(AVAILABLE DATA begins)
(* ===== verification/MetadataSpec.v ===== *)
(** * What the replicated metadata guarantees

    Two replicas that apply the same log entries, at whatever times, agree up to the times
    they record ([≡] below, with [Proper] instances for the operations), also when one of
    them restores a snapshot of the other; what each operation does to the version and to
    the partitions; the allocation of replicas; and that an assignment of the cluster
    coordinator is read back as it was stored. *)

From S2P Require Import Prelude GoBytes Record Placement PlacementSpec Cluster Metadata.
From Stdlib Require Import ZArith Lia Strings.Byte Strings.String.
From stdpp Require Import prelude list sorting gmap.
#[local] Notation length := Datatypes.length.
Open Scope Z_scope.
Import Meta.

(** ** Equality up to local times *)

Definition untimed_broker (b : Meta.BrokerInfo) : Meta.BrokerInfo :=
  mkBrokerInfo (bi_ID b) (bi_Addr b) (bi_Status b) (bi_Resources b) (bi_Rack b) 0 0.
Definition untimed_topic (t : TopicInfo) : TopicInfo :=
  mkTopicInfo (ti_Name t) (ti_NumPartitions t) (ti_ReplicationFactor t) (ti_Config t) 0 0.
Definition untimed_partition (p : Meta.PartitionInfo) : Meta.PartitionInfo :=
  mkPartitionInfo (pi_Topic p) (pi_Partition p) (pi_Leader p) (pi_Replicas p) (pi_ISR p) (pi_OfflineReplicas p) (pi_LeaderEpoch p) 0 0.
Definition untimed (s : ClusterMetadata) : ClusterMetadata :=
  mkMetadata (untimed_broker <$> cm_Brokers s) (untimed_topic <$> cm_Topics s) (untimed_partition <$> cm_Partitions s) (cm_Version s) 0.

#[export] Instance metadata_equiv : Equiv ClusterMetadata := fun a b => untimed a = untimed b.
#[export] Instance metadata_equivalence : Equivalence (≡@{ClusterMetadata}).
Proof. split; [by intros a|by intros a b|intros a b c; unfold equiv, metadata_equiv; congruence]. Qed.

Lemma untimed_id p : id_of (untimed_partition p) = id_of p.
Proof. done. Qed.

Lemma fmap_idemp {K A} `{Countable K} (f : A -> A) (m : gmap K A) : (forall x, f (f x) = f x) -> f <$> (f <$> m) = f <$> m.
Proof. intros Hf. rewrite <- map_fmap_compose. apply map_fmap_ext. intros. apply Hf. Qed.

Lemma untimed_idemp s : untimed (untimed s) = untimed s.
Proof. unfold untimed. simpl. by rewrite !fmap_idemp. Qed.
(AVAILABLE DATA ends)
(AVAILABLE DATA begins)
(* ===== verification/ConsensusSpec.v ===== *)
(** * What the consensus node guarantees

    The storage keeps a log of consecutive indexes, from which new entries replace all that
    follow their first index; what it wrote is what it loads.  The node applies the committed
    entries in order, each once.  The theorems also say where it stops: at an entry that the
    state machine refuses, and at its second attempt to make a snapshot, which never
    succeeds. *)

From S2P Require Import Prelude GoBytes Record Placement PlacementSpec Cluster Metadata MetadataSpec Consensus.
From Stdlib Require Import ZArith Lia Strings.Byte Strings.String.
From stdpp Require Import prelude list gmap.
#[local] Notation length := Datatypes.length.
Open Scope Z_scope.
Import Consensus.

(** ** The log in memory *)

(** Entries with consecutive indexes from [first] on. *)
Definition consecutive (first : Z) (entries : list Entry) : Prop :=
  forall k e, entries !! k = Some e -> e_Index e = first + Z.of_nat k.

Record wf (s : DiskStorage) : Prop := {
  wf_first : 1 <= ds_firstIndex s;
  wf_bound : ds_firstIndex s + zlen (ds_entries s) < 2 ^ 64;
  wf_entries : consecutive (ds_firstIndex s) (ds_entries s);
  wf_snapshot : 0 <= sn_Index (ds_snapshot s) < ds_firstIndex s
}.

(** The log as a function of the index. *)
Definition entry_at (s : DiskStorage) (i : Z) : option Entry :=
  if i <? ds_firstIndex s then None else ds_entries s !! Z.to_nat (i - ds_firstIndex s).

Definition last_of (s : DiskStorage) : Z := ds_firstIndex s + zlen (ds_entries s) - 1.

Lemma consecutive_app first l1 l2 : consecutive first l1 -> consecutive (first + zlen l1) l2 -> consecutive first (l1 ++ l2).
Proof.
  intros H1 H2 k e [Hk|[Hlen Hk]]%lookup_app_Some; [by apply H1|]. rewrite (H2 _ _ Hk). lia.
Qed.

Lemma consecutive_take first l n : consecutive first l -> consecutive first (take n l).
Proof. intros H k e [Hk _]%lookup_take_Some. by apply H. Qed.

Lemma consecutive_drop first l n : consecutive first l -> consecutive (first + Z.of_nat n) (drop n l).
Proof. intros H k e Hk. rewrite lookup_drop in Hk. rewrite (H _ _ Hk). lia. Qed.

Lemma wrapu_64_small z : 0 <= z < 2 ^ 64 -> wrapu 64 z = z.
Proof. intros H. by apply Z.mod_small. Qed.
(AVAILABLE DATA ends)
PROBLEM TO WORK ON — Scan the lines above for "(* ===== verification/MetadataSpec.v ===== *)" and for "PlacementSpec Cluster Metadata.". Repeat exactly the line holding each of them and every line in between.

RESPONSE —
(* ===== verification/MetadataSpec.v ===== *)
(** * What the replicated metadata guarantees

    Two replicas that apply the same log entries, at whatever times, agree up to the times
    they record ([≡] below, with [Proper] instances for the operations), also when one of
    them restores a snapshot of the other; what each operation does to the version and to
    the partitions; the allocation of replicas; and that an assignment of the cluster
    coordinator is read back as it was stored. *)

From S2P Require Import Prelude GoBytes Record Placement PlacementSpec Cluster Metadata.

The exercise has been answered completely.